(* ===== verification/Fetcher.v ===== *)
(** * gossip/itemsfetcher: which announced items to request, from whom and when

    The fetcher keeps, in a weighted cache, the announcements of every item it
    has heard of, and in [fetching] the items it has asked for.  The callback
    that the cache calls for an evicted item deletes it from [fetching].  The
    fetcher's goroutine handles one message or timer tick at a time: a run is
    any sequence of them.  An item is a number; a request function is a handle,
    and [f_sent] are its calls.  The current time, the answers of the callbacks,
    the random choices and the order in which Go ranges over a map are inputs
    of the step. *)

From S2P Require Import Prelude Wlru Semaphore.

#[local] Open Scope go_scope.

Record announceData := mk_announceData { an_time : Z; an_peer : string; an_fetchItems : nat }.
Record fetchingItem := mk_fetchingItem { fi_announce : announceData; fi_time : Z }.

Record FetcherConfig := mk_FetcherConfig {
  ForgetTimeout : Z; ArriveTimeout : Z; GatherSlack : Z; HashLimit : Z; MaxBatch : Z; MaxParallelRequests : Z; MaxQueuedBatches : Z
}.

(** [f_timer] is the moment the timer is set to, until it fires. *)
Record Fetcher := mk_Fetcher {
  f_announces : Cache Z (list announceData);
  f_fetching : gmap Z fetchingItem;
  f_sent : list (nat * list Z);
  f_timer : option Z
}.

Section fetcher.
Context (cfg : FetcherConfig).

(** [loop] starts with a timer that has already expired. *)
Definition Fetcher_New (now : Z) : outcome Fetcher :=
  let* c := Cache_New (HashLimit cfg) (HashLimit cfg) in Ok (mk_Fetcher c ∅ [] (Some now)).

Definition with_announces (f : Fetcher) (c : Cache Z (list announceData)) : Fetcher := mk_Fetcher c (f_fetching f) (f_sent f) (f_timer f).
Definition with_fetching (f : Fetcher) (m : gmap Z fetchingItem) : Fetcher := mk_Fetcher (f_announces f) m (f_sent f) (f_timer f).
Definition with_sent (f : Fetcher) (reqs : list (nat * list Z)) : Fetcher :=
  mk_Fetcher (f_announces f) (f_fetching f) (f_sent f ++ reqs) (f_timer f).
Definition with_timer (f : Fetcher) (t : option Z) : Fetcher := mk_Fetcher (f_announces f) (f_fetching f) (f_sent f) t.

Definition Fetcher_Overloaded (f : Fetcher) (receivedItems notifications : Z) : bool :=
  (Z.quot (MaxQueuedBatches cfg * 3) 4 <? receivedItems) || (Z.quot (MaxQueuedBatches cfg * 3) 4 <? notifications) ||
  (Z.quot (HashLimit cfg) 2 <? Cache_Len (f_announces f)).

(** The batches that [NotifyAnnounces] and [NotifyReceived] send on, while the
    fetcher is not terminated; [MaxBatch] is positive. *)
Fixpoint split_batches (fuel : nat) (ids : list Z) : list (list Z) :=
  match fuel with
  | O => []
  | S fuel =>
      match ids with
      | [] => []
      | _ => take (Z.to_nat (MaxBatch cfg)) ids :: split_batches fuel (drop (Z.to_nat (MaxBatch cfg)) ids)
      end
  end.
Definition batches (ids : list Z) : list (list Z) := split_batches (length ids) ids.

Definition getAnnounces (f : Fetcher) (id : Z) : list announceData * Fetcher :=
  let '(announces, c) := Cache_Get (f_announces f) id in (default [] announces, with_announces f c).

(** The eviction callback. *)
Definition onEvict {V} (ev : list (entry Z V)) (m : gmap Z fetchingItem) : gmap Z fetchingItem :=
  foldl (fun m e => delete (en_key e) m) m ev.

Definition forgetHash (f : Fetcher) (id : Z) : outcome Fetcher :=
  let* ' (present, c) := Cache_Remove (f_announces f) id in
  Ok (with_fetching (with_announces f c) (if present then delete id (f_fetching f) else f_fetching f)).

Definition maxDuration (a b : Z) : Z := if b <? a then a else b.

(** [range] is the order in which Go ranges over [fetching]. *)
Definition earliest_of (now : Z) (range : gmap Z fetchingItem -> list fetchingItem) (m : gmap Z fetchingItem) : Z :=
  foldl (fun earliest i => if fi_time i <? earliest then fi_time i else earliest) now
    (take (S (Z.to_nat (Z.quot (HashLimit cfg) 32))) (range m)).

Definition rescheduleFetch (now : Z) (range : gmap Z fetchingItem -> list fetchingItem) (f : Fetcher) : Fetcher :=
  if Cache_Len (f_announces f) =? 0 then f
  else with_timer f (Some (now + maxDuration (ArriveTimeout cfg - time_Sub now (earliest_of now range (f_fetching f)))
                                    (Z.quot (ArriveTimeout cfg) 8))).

(** ** An announcement arrives *)

(** The announcement is appended to the stored list twice; its length with one
    of the two is the weight. *)
Definition announce_one (noFetching : bool) (now : Z) (a : announceData) (st : Fetcher * list Z) (id : Z) : outcome (Fetcher * list Z) :=
  let '(f, toFetch) := st in
  let '(anns, f) := getAnnounces f id in
  let anns := anns ++ [a] in
  let* ' (ev, c) := Cache_Add (f_announces f) id (anns ++ [a]) (u64 (Z.of_nat (length anns))) in
  let f := with_fetching (with_announces f c) (onEvict ev (f_fetching f)) in
  if noFetching then Ok (f, toFetch)
  else match f_fetching f !! id with
       | Some _ => Ok (f, toFetch)
       | None => Ok (with_fetching f (<[id := mk_fetchingItem a now]> (f_fetching f)), toFetch ++ [id])
       end.

Definition processNotification (interested : list Z -> list Z) (suspended : bool) (now : Z)
    (range : gmap Z fetchingItem -> list fetchingItem) (a : announceData) (ids : list Z) (f : Fetcher) : outcome Fetcher :=
  let first := (size (f_fetching f) =? 0)%nat in
  let ids := interested ids in
  if (length ids =? 0)%nat then Ok f
  else
    let* ' (f, toFetch) := foldM (announce_one suspended now a) (f, []) ids in
    let f := if (length toFetch =? 0)%nat then f else with_sent f [(an_fetchItems a, toFetch)] in
    if first && negb (size (f_fetching f) =? 0)%nat then Ok (rescheduleFetch now range f) else Ok f.
(* ===== verification/Seeder.v ===== *)
(** * gossip/basestream: serving streams of items to the peers

    types.go and basestreamseeder/.  A peer asks for the items between two
    locators in chunks; the seeder keeps a session per request stream, reads the
    chunks from the application, and hands them to one of its sender threads.
    The reader goroutine handles one message at a time; while too many bytes
    are pending it waits for the senders, and handles the peers that leave.
    What happens during its waits is an input of the step.

    Locators are a class with the laws of a total order with successors; the
    application's iteration [ForEachItem] is an argument, whose law says that
    it visits the stored items from a locator on, in order, until a callback
    tells it to stop. *)

From S2P Require Import Prelude.

#[local] Open Scope go_scope.

Definition ErrSelectorMismatch : string := "session selector mismatch".
Definition ErrTooManyChunks : string := "too many request chunks".
Definition ErrTooManySessions : string := "too many global sessions".

(** ** Locators, requests and responses *)

Class Locator (L : Type) := { loc_Compare : L -> L -> Z; loc_Inc : L -> L }.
--- --- ---
INSTRUCTIONS FOR THE TASK >>
Copy out all the entries exactly once more.

TASK RESPONSE >>
(* ===== verification/Fetcher.v ===== *)
(** * gossip/itemsfetcher: which announced items to request, from whom and when

    The fetcher keeps, in a weighted cache, the announcements of every item it
    has heard of, and in [fetching] the items it has asked for.  The callback
    that the cache calls for an evicted item deletes it from [fetching].  The
    fetcher's goroutine handles one message or timer tick at a time: a run is
    any sequence of them.  An item is a number; a request function is a handle,
    and [f_sent] are its calls.  The current time, the answers of the callbacks,
    the random choices and the order in which Go ranges over a map are inputs
    of the step. *)

From S2P Require Import Prelude Wlru Semaphore.

#[local] Open Scope go_scope.

Record announceData := mk_announceData { an_time : Z; an_peer : string; an_fetchItems : nat }.
Record fetchingItem := mk_fetchingItem { fi_announce : announceData; fi_time : Z }.

Record FetcherConfig := mk_FetcherConfig {
  ForgetTimeout : Z; ArriveTimeout : Z; GatherSlack : Z; HashLimit : Z; MaxBatch : Z; MaxParallelRequests : Z; MaxQueuedBatches : Z
}.

(** [f_timer] is the moment the timer is set to, until it fires. *)
Record Fetcher := mk_Fetcher {
  f_announces : Cache Z (list announceData);
  f_fetching : gmap Z fetchingItem;
  f_sent : list (nat * list Z);
  f_timer : option Z
}.

Section fetcher.
Context (cfg : FetcherConfig).

(** [loop] starts with a timer that has already expired. *)
Definition Fetcher_New (now : Z) : outcome Fetcher :=
  let* c := Cache_New (HashLimit cfg) (HashLimit cfg) in Ok (mk_Fetcher c ∅ [] (Some now)).

Definition with_announces (f : Fetcher) (c : Cache Z (list announceData)) : Fetcher := mk_Fetcher c (f_fetching f) (f_sent f) (f_timer f).
Definition with_fetching (f : Fetcher) (m : gmap Z fetchingItem) : Fetcher := mk_Fetcher (f_announces f) m (f_sent f) (f_timer f).
Definition with_sent (f : Fetcher) (reqs : list (nat * list Z)) : Fetcher :=
  mk_Fetcher (f_announces f) (f_fetching f) (f_sent f ++ reqs) (f_timer f).
Definition with_timer (f : Fetcher) (t : option Z) : Fetcher := mk_Fetcher (f_announces f) (f_fetching f) (f_sent f) t.

Definition Fetcher_Overloaded (f : Fetcher) (receivedItems notifications : Z) : bool :=
  (Z.quot (MaxQueuedBatches cfg * 3) 4 <? receivedItems) || (Z.quot (MaxQueuedBatches cfg * 3) 4 <? notifications) ||
  (Z.quot (HashLimit cfg) 2 <? Cache_Len (f_announces f)).

(** The batches that [NotifyAnnounces] and [NotifyReceived] send on, while the
    fetcher is not terminated; [MaxBatch] is positive. *)
Fixpoint split_batches (fuel : nat) (ids : list Z) : list (list Z) :=
  match fuel with
  | O => []
  | S fuel =>
      match ids with
      | [] => []
      | _ => take (Z.to_nat (MaxBatch cfg)) ids :: split_batches fuel (drop (Z.to_nat (MaxBatch cfg)) ids)
      end
  end.
Definition batches (ids : list Z) : list (list Z) := split_batches (length ids) ids.

Definition getAnnounces (f : Fetcher) (id : Z) : list announceData * Fetcher :=
  let '(announces, c) := Cache_Get (f_announces f) id in (default [] announces, with_announces f c).

(** The eviction callback. *)
Definition onEvict {V} (ev : list (entry Z V)) (m : gmap Z fetchingItem) : gmap Z fetchingItem :=
  foldl (fun m e => delete (en_key e) m) m ev.

Definition forgetHash (f : Fetcher) (id : Z) : outcome Fetcher :=
  let* ' (present, c) := Cache_Remove (f_announces f) id in
  Ok (with_fetching (with_announces f c) (if present then delete id (f_fetching f) else f_fetching f)).

Definition maxDuration (a b : Z) : Z := if b <? a then a else b.

(** [range] is the order in which Go ranges over [fetching]. *)
Definition earliest_of (now : Z) (range : gmap Z fetchingItem -> list fetchingItem) (m : gmap Z fetchingItem) : Z :=
  foldl (fun earliest i => if fi_time i <? earliest then fi_time i else earliest) now
    (take (S (Z.to_nat (Z.quot (HashLimit cfg) 32))) (range m)).

Definition rescheduleFetch (now : Z) (range : gmap Z fetchingItem -> list fetchingItem) (f : Fetcher) : Fetcher :=
  if Cache_Len (f_announces f) =? 0 then f
  else with_timer f (Some (now + maxDuration (ArriveTimeout cfg - time_Sub now (earliest_of now range (f_fetching f)))
                                    (Z.quot (ArriveTimeout cfg) 8))).

(** ** An announcement arrives *)

(** The announcement is appended to the stored list twice; its length with one
    of the two is the weight. *)
Definition announce_one (noFetching : bool) (now : Z) (a : announceData) (st : Fetcher * list Z) (id : Z) : outcome (Fetcher * list Z) :=
  let '(f, toFetch) := st in
  let '(anns, f) := getAnnounces f id in
  let anns := anns ++ [a] in
  let* ' (ev, c) := Cache_Add (f_announces f) id (anns ++ [a]) (u64 (Z.of_nat (length anns))) in
  let f := with_fetching (with_announces f c) (onEvict ev (f_fetching f)) in
  if noFetching then Ok (f, toFetch)
  else match f_fetching f !! id with
       | Some _ => Ok (f, toFetch)
       | None => Ok (with_fetching f (<[id := mk_fetchingItem a now]> (f_fetching f)), toFetch ++ [id])
       end.

Definition processNotification (interested : list Z -> list Z) (suspended : bool) (now : Z)
    (range : gmap Z fetchingItem -> list fetchingItem) (a : announceData) (ids : list Z) (f : Fetcher) : outcome Fetcher :=
  let first := (size (f_fetching f) =? 0)%nat in
  let ids := interested ids in
  if (length ids =? 0)%nat then Ok f
  else
    let* ' (f, toFetch) := foldM (announce_one suspended now a) (f, []) ids in
    let f := if (length toFetch =? 0)%nat then f else with_sent f [(an_fetchItems a, toFetch)] in
    if first && negb (size (f_fetching f) =? 0)%nat then Ok (rescheduleFetch now range f) else Ok f.
(* ===== verification/Seeder.v ===== *)
(** * gossip/basestream: serving streams of items to the peers

    types.go and basestreamseeder/.  A peer asks for the items between two
    locators in chunks; the seeder keeps a session per request stream, reads the
    chunks from the application, and hands them to one of its sender threads.
    The reader goroutine handles one message at a time; while too many bytes
    are pending it waits for the senders, and handles the peers that leave.
    What happens during its waits is an input of the step.

    Locators are a class with the laws of a total order with successors; the
    application's iteration [ForEachItem] is an argument, whose law says that
    it visits the stored items from a locator on, in order, until a callback
    tells it to stop. *)

From S2P Require Import Prelude.

#[local] Open Scope go_scope.

Definition ErrSelectorMismatch : string := "session selector mismatch".
Definition ErrTooManyChunks : string := "too many request chunks".
Definition ErrTooManySessions : string := "too many global sessions".

(** ** Locators, requests and responses *)

Class Locator (L : Type) := { loc_Compare : L -> L -> Z; loc_Inc : L -> L }.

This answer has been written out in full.